In Mozilla - its similar - only the "ignore" and "use system colors" are both on the colors page.
So what exactly do the settings for two web browsers that I hardly ever use have to do with the way my e-mail client displays things?
There you go - that way no matter what I do - (cause these are all sent text only anyway - so i dunno.) it wont come up unreadable.
Bzzt - wrong.
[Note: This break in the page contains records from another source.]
(** What a crash leaves of the active segment holding [its]: nothing yet, a part
    of the file header, the records and a part of the one being appended, or the
    records and their footer, the file not yet renamed. *)
Inductive active_image (gs : list sealedSegment) : list item → list (bytes * bytes) → Prop :=
| image_none : active_image gs [] []
| image_header id j :
    is_u64 id → (j < 8)%nat →
    active_image gs [] [(segmentName id activeSuffix, take j magicHeader)]
| image_torn id its t :
    is_u64 id → items_wf its → zlen (body_of its) < 2 ^ 36 → torn t →
    active_image gs its [(segmentName id activeSuffix, body_of its ++ t)]
| image_footer id its es ft :
    is_u64 id → items_wf its → zlen (body_of its) < 2 ^ 36 → es ≡ₚ loc_entry <$> item_locs 8 its →
    buildFooter (zlen (body_of its)) es = Ok ft → Forall (λ g, sg_id g < id) gs →
    active_image gs its [(segmentName id activeSuffix, body_of its ++ ft)].

Lemma load_active files actives s :
  Forall (λ f, HasSuffix (fst f) activeSuffix = true) files →
  load_all files actives s = (Ok (actives ++ files), s).
Proof.
  intros Hf. revert actives. induction Hf as [|[name b] files Hn _ IH]; intros actives.
  - simpl. by rewrite app_nil_r.
  - cbn [load_all load_one]. simpl in Hn. rewrite Hn. unfold bindM, retM. rewrite IH. by rewrite <- app_assoc.
Qed.

Lemma image_active gs its files : active_image gs its files →
  Forall (λ f, HasSuffix (fst f) activeSuffix = true) files.
Proof. destruct 1; repeat constructor; apply HasSuffix_app. Qed.

(** The state in which the active file is examined. *)
Definition loaded (c : config) (gs : list sealedSegment) (s : Store) : Prop :=
  cfg s = c ∧ sealed s = gs ∧ active s = None ∧ closed s = false ∧ failed s = None ∧ io s = [].

Lemma bump_id_same id s : cfg (bump_id id s) = cfg s ∧ sealed (bump_id id s) = sealed s ∧
  active (bump_id id s) = active s ∧ closed (bump_id id s) = closed s ∧
  failed (bump_id id s) = failed s ∧ io (bump_id id s) = io s.
Proof. unfold bump_id. by case_if. Qed.

Definition recovered (s : Store) (m : gmap Key item) : Prop :=
  store_rep s m ∧ closed s = false ∧ failed s = None ∧ io s = [].

(** Steps of a computation whose calls succeed. *)
Lemma run_syscall {A} (f : unit → M A) s : io s = [] → bindM syscall f s = f tt s.
Proof. intros Hio. unfold bindM, syscall. by rewrite Hio. Qed.
Lemma run_writeAt {A} file data off (f : bytes * result unit → M A) s :
  io s = [] → bindM (writeAt file data off) f s = f (write_at file data off, Ok tt) s.
Proof. intros Hio. unfold bindM, writeAt. by rewrite Hio. Qed.
Lemma run_lift {A B} (a : A) (f : A → M B) s : bindM (liftM (Ok a)) f s = f a s.
Proof. done. Qed.
Lemma run_mod {A} g (f : unit → M A) s : bindM (modM g) f s = f tt (g s).
Proof. done. Qed.

Lemma recover_torn c gs segs id its t s :
  segmentSize c <= 2 ^ 36 → loaded c gs s → Forall2 seg_rep gs segs →
  is_u64 id → items_wf its → zlen (body_of its) < 2 ^ 36 → torn t →
  ∃ s', recoverActive (segmentName id activeSuffix) (body_of its ++ t) s = (Ok tt, s') ∧
        recovered s' (item_map its ∪ newest_map segs).
Proof.
  intros Hc (Hcfg & Hs & Ha & Hcl & Hf & Hio) Hall Hid Hwf Hlt Ht.
  destruct (bump_id_same id s) as (Bc & Bs & Ba & Bcl & Bf & Bio).
  pose proof (body_length its (proj1 Hwf)) as Hlen.
  assert (io (bump_id id s) = []) as Hio' by congruence.
  unfold recoverActive. rewrite parseSegmentID_name, run_lift, run_syscall, scan_torn, run_lift, run_mod by done.
  cbn [sr_sealed sr_size sr_index]. rewrite run_syscall by done. change (zlen magicHeader) with 8.
  replace (_ <? 8) with false by lia. rewrite run_syscall by done. eexists. split; [done|]. split; [|cbn; rewrite Bcl, Bf, Bio; by split_and!].
  split.
  - split; [by rewrite <- Hcfg, <- Bc in Hc|]. exists its, segs. split_and!; [|cbn; by rewrite Bs, Hs|done].
    cbn [active set_active active_rep a_size a_file a_index]. split_and!; [done|done|lia| |done].
    by rewrite Nat2Z.id, take_app_length, firstn_all.
  - intros _. exact Hlt.
Qed.

Lemma recover_header c gs segs id j s :
  segmentSize c <= 2 ^ 36 → loaded c gs s → Forall2 seg_rep gs segs → is_u64 id → (j < 8)%nat →
  ∃ s', recoverActive (segmentName id activeSuffix) (take j magicHeader) s = (Ok tt, s') ∧
        recovered s' (item_map [] ∪ newest_map segs).
Proof.
  intros Hc (Hcfg & Hs & Ha & Hcl & Hf & Hio) Hall Hid Hj.
  destruct (bump_id_same id s) as (Bc & Bs & Ba & Bcl & Bf & Bio).
  assert (scanActive (take j magicHeader) = Ok (mkScan 0 ∅ false)) as Hscan.
  { unfold scanActive. replace (_ <? _) with true; [done|]. rewrite length_take. change (length magicHeader) with 8%nat. lia. }
  assert (io (bump_id id s) = []) as Hio' by congruence.
  unfold recoverActive. rewrite parseSegmentID_name, run_lift, run_syscall, Hscan, run_lift, run_mod by done.
  cbn [sr_sealed sr_size sr_index]. rewrite run_syscall by done. change (0 <? zlen magicHeader) with true.
  cbv iota. rewrite run_syscall, run_writeAt by done. cbn [snd]. rewrite run_lift.
  eexists. split; [done|]. split; [|cbn; rewrite Bcl, Bf, Bio; by split_and!]. split; [|done].
  split; [by rewrite <- Hcfg, <- Bc in Hc|]. exists [], segs. split_and!; [|cbn; by rewrite Bs, Hs|done].
  split; [by split; constructor|done].
Qed.

Lemma recover_footer c gs segs id its es ft s :
  segmentSize c <= 2 ^ 36 → loaded c gs s → Forall2 seg_rep gs segs → StronglySorted id_lt gs →
  is_u64 id → items_wf its → zlen (body_of its) < 2 ^ 36 → es ≡ₚ loc_entry <$> item_locs 8 its →
  buildFooter (zlen (body_of its)) es = Ok ft → Forall (λ g, sg_id g < id) gs →
  ∃ s', recoverActive (segmentName id activeSuffix) (body_of its ++ ft) s = (Ok tt, s') ∧
        recovered s' (item_map its ∪ newest_map segs).
Proof.
  intros Hc (Hcfg & Hs & Ha & Hcl & Hf & Hio) Hall Hsort Hid Hwf Hlt Hperm Hft Hids.
  destruct (bump_id_same id s) as (Bc & Bs & Ba & Bcl & Bf & Bio).
  assert (zlen (body_of its) < 2 ^ 37) as Hlt' by lia.
  destruct (seal_built id its es ft Hwf Hlt' Hperm Hft) as (g & Hopen & Hgid & Hg).
  assert (io (bump_id id s) = []) as Hio' by congruence.
  unfold recoverActive.
  rewrite parseSegmentID_name, run_lift, run_syscall, (scan_sealed its es ft), run_lift, run_mod by done.
  cbn [sr_sealed sr_size sr_index]. rewrite !run_syscall by done. rewrite Hopen, run_lift.
  eexists. split; [done|]. split; [|cbn; rewrite Bcl, Bf, Bio; by split_and!]. split; [|intros _; cbn; by rewrite Ba, Ha].
  split; [by rewrite <- Hcfg, <- Bc in Hc|]. exists [], (segs ++ [its]). split_and!.
  - cbn. by rewrite Ba, Ha.
  - cbn. rewrite Bs, Hs, sort_sealed_sorted; [by apply Forall2_app; [|constructor]|].
    apply StronglySorted_app_2; [|done|by repeat constructor].
    intros g1 g2 Hg1 ->%list_elem_of_singleton. rewrite Forall_forall in Hids. unfold id_lt. rewrite Hgid. by apply Hids.
  - apply newest_map_snoc.
Qed.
You are sending Content-Type: multipart/alternative; boundary="----=_NextPart_000_0025_01C3357D.255F69E0" which includes a text/plain part and an text/html part which specifies <BODY bgColor=#202020> and contains numerous font tags which set the text color as #000000 (black).
The initial fault is Julie's (she posted in multipart with both text and HTML to start with, but MSOE seems to have a rather severe bug when replying to multipart messages - applying your bg colour but the original message's font colour.
I humbly suggest that: 1) Julie endeavour to post only text/plain to mailing lists (have you *seen* what multipart messages can do to a digest or archive?) 2) Steve endeavours to find a setting whereby OE replies to multipart messages only in text/plain. (Many mail clients have such a setting) 3) Both of you try to find a decent mail client. :-)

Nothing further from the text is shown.